▶ [What you should do]: Look in the material below for the line holding "is not modelled, and". Set it down exactly, with each later line up to and including the line holding "NInf => false".

# # # # #

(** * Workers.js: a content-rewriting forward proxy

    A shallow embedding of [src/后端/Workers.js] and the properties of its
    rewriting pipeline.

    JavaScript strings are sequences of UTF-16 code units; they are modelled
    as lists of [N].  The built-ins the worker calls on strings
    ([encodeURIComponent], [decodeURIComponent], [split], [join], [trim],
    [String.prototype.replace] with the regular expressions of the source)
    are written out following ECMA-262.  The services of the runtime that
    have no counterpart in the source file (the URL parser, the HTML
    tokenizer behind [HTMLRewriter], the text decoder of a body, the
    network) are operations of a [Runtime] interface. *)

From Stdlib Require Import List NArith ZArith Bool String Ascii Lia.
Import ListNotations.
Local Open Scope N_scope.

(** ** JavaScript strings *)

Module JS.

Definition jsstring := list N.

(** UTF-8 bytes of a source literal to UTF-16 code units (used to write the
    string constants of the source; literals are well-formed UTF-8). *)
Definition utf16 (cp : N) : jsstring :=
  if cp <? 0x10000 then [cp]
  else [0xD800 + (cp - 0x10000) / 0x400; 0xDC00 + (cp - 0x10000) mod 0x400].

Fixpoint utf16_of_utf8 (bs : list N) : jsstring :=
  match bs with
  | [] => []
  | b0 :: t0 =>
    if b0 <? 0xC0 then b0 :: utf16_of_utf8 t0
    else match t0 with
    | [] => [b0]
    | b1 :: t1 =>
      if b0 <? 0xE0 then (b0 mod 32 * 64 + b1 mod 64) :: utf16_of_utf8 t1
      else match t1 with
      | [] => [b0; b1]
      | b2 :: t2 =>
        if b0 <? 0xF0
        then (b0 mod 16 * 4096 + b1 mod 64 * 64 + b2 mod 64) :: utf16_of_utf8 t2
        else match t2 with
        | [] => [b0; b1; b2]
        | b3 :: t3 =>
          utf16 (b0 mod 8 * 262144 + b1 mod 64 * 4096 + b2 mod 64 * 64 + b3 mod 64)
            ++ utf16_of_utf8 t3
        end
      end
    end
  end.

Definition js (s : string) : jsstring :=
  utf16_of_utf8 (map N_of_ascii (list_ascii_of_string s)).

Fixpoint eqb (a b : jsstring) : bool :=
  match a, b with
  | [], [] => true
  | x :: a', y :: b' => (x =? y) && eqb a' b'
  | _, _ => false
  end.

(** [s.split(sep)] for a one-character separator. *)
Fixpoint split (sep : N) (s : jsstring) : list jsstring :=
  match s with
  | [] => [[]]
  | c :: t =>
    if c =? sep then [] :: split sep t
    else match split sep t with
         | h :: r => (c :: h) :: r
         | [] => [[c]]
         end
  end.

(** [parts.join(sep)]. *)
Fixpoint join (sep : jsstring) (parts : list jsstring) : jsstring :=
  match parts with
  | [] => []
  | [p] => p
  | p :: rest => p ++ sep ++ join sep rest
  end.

# # # # #

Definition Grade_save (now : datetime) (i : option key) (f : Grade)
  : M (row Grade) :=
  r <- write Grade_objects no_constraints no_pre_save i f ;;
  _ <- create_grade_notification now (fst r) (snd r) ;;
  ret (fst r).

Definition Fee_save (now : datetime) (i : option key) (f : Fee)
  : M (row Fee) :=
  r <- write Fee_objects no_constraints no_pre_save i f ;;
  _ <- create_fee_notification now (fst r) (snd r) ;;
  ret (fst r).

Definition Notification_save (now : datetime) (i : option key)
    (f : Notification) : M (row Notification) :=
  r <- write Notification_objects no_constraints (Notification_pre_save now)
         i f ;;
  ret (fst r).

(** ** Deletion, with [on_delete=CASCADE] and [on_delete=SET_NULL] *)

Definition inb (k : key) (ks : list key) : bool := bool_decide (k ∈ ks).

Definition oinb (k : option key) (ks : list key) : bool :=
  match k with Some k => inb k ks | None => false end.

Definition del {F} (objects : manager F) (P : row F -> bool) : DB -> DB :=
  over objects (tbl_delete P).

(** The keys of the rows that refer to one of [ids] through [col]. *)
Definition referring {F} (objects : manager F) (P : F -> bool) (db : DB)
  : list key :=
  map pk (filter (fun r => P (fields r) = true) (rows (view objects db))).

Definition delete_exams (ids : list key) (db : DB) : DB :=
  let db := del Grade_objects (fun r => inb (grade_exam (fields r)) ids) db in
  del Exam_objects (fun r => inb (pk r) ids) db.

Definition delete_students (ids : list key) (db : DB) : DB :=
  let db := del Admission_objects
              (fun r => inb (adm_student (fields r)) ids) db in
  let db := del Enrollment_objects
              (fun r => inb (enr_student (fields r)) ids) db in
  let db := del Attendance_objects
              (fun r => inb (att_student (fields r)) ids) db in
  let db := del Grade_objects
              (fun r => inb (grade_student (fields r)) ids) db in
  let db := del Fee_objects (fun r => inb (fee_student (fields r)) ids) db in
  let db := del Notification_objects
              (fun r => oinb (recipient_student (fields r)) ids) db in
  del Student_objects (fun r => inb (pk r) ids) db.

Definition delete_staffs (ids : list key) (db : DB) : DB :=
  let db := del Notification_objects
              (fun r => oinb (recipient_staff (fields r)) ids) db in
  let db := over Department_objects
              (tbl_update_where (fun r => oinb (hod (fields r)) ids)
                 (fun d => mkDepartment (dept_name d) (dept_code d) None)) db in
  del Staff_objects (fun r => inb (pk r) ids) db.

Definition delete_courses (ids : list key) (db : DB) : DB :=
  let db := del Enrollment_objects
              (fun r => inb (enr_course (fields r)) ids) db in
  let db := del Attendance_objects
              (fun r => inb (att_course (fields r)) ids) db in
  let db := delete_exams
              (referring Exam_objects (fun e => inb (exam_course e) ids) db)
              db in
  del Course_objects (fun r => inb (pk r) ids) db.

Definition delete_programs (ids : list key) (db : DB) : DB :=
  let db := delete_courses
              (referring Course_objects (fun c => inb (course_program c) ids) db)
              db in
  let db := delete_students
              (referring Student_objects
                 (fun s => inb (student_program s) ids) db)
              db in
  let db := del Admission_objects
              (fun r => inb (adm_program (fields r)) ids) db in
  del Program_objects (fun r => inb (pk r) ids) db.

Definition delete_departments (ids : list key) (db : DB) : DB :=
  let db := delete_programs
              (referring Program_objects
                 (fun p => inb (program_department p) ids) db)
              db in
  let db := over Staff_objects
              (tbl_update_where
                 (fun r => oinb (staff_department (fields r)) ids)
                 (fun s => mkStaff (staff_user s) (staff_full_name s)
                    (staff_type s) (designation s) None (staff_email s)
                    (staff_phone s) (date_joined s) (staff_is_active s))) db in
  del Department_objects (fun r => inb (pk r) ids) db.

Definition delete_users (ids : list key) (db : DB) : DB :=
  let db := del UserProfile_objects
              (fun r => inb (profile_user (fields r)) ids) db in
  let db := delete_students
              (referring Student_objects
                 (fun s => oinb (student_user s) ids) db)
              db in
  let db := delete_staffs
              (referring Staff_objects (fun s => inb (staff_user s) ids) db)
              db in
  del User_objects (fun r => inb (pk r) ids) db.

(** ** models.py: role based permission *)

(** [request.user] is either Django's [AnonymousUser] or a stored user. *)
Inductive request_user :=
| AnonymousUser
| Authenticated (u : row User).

# # # # #

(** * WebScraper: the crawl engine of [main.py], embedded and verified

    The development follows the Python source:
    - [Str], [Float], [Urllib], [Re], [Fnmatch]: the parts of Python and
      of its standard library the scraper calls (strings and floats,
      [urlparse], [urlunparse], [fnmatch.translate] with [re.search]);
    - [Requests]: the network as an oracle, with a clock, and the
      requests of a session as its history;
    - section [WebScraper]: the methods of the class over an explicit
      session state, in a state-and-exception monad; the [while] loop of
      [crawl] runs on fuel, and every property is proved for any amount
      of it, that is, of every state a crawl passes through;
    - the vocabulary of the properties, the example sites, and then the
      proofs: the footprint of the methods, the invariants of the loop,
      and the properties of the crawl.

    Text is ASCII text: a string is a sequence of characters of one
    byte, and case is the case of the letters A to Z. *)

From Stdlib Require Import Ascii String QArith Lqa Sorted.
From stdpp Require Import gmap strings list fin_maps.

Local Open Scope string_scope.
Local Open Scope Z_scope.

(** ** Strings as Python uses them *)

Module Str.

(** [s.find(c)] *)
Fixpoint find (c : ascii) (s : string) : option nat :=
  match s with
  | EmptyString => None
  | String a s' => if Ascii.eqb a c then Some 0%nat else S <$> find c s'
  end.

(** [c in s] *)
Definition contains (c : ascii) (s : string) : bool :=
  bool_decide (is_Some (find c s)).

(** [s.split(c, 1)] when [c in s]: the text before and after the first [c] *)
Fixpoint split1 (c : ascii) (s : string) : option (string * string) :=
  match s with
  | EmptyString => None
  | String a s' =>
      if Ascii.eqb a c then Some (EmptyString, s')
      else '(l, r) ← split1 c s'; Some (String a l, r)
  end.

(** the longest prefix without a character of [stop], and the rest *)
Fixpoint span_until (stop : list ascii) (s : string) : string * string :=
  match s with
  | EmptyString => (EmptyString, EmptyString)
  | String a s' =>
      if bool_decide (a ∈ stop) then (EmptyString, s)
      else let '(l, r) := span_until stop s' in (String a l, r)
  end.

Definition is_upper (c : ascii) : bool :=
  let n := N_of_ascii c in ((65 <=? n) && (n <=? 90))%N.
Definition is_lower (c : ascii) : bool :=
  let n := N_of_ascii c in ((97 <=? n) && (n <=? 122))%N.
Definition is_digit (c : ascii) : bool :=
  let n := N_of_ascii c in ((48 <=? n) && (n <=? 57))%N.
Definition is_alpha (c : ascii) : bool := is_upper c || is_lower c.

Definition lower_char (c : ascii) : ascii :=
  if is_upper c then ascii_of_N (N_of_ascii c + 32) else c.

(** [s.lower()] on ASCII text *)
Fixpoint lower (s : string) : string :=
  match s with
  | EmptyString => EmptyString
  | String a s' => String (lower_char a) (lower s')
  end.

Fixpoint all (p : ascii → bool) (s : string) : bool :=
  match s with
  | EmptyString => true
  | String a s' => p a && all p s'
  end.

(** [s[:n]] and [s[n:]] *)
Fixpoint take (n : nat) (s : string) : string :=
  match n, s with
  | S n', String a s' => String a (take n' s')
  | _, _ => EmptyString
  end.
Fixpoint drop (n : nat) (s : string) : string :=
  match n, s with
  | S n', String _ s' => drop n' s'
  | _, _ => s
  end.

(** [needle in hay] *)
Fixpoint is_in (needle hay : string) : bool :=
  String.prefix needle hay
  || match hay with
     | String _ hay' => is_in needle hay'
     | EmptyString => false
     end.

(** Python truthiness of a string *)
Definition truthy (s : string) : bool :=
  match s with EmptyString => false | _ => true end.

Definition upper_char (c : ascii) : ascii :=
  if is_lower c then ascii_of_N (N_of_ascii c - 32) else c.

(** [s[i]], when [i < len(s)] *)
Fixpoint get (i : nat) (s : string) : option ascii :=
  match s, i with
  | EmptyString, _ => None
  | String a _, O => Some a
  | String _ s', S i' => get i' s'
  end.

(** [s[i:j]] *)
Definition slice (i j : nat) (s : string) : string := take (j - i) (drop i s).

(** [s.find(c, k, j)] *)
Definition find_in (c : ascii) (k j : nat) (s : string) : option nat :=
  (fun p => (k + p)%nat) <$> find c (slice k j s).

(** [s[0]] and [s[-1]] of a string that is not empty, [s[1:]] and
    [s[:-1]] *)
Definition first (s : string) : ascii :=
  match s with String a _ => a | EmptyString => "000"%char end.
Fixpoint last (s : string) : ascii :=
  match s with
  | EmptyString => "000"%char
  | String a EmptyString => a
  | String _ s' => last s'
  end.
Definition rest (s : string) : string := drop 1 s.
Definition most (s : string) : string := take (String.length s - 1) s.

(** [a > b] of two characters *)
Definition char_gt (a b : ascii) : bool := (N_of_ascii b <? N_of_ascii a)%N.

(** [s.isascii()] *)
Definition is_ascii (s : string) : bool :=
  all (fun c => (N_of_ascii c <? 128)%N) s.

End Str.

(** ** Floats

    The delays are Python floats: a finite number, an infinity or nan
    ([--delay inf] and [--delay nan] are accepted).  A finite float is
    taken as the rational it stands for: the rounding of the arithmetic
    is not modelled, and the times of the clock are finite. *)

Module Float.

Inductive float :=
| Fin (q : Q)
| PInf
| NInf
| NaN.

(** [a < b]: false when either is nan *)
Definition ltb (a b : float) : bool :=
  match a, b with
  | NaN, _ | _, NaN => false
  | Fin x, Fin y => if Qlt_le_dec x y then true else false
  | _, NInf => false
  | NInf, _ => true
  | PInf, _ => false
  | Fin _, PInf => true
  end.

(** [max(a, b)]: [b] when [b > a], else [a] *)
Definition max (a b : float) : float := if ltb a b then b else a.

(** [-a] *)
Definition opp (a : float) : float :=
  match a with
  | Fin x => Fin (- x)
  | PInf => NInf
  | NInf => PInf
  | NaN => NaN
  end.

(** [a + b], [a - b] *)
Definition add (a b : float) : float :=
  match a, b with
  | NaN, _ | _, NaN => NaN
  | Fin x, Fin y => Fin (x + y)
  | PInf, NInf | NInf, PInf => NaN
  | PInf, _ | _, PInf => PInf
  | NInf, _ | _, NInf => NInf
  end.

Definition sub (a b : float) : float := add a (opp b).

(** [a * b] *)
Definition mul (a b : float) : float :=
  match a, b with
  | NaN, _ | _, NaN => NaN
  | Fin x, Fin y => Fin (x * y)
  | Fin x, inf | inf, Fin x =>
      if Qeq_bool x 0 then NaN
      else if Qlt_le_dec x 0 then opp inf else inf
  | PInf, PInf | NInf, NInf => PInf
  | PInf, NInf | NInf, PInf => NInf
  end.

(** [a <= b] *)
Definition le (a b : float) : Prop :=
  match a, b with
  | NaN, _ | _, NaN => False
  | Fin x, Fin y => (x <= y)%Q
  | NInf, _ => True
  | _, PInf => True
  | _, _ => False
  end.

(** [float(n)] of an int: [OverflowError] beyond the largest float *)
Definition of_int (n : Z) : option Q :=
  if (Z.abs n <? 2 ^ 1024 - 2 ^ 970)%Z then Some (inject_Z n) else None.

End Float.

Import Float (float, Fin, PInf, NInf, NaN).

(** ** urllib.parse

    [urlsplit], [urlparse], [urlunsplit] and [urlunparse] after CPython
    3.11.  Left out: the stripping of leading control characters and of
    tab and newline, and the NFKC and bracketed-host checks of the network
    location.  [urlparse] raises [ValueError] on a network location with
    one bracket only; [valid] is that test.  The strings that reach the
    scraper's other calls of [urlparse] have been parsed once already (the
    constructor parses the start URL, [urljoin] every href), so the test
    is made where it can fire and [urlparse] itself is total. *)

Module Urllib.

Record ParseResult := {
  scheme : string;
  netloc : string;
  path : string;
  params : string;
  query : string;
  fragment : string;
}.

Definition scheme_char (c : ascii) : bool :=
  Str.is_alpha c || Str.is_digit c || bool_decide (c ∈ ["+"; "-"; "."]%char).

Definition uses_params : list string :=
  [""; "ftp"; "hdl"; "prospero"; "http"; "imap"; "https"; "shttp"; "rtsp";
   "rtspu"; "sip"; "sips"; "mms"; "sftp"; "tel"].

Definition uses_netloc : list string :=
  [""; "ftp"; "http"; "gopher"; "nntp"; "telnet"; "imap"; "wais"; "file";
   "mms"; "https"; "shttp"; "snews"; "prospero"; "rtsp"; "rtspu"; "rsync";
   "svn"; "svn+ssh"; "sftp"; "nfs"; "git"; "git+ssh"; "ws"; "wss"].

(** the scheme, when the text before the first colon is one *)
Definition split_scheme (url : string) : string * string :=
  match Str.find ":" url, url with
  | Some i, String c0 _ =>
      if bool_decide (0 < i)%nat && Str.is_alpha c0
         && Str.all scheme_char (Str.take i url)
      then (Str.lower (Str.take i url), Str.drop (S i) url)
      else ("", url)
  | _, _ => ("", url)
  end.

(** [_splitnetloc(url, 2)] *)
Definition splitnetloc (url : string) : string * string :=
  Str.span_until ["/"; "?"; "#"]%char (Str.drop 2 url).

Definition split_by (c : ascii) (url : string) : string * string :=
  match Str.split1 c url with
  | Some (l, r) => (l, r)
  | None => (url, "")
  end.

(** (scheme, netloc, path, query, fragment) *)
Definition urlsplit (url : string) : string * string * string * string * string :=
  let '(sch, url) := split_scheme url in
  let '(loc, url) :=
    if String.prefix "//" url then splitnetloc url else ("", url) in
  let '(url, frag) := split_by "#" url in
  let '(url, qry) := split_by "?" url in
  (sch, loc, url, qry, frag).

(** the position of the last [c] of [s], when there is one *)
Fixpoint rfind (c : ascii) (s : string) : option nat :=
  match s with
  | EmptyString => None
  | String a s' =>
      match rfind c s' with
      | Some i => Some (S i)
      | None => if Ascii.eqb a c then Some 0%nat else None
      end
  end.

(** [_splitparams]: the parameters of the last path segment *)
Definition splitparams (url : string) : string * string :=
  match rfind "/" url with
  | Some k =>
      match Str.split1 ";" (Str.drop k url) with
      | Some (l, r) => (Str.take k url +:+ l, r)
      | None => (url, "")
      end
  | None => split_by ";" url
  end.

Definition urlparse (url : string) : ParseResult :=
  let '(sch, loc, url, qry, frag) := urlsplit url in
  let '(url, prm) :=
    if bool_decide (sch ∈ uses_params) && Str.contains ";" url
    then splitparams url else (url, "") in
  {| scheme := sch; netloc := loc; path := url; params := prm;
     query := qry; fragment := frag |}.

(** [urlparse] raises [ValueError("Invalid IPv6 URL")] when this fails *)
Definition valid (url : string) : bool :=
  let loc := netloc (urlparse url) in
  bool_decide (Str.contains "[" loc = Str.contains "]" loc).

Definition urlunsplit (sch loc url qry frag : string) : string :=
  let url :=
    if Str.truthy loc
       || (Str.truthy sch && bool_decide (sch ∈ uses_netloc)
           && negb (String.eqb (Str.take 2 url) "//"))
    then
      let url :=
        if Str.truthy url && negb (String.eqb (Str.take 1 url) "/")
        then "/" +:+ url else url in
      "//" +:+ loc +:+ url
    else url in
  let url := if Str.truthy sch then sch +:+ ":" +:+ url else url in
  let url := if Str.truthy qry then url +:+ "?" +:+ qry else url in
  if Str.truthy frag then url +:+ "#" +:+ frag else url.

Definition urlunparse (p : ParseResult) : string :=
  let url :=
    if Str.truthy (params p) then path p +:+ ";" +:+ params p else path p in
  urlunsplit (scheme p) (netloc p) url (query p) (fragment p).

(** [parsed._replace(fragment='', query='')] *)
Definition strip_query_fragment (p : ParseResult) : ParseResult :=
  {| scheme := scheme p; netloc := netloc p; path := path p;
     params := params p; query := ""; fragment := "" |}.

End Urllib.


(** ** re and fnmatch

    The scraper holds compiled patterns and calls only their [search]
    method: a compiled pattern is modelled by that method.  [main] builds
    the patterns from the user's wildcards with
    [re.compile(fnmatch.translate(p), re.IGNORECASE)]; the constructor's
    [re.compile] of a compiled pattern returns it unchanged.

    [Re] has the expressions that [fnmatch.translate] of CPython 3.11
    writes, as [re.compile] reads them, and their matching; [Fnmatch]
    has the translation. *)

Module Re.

# # # # #

▶ [Answer below]:
    is not modelled, and the times of the clock are finite. *)

Module Float.

Inductive float :=
| Fin (q : Q)
| PInf
| NInf
| NaN.

(** [a < b]: false when either is nan *)
Definition ltb (a b : float) : bool :=
  match a, b with
  | NaN, _ | _, NaN => false
  | Fin x, Fin y => if Qlt_le_dec x y then true else false
  | _, NInf => false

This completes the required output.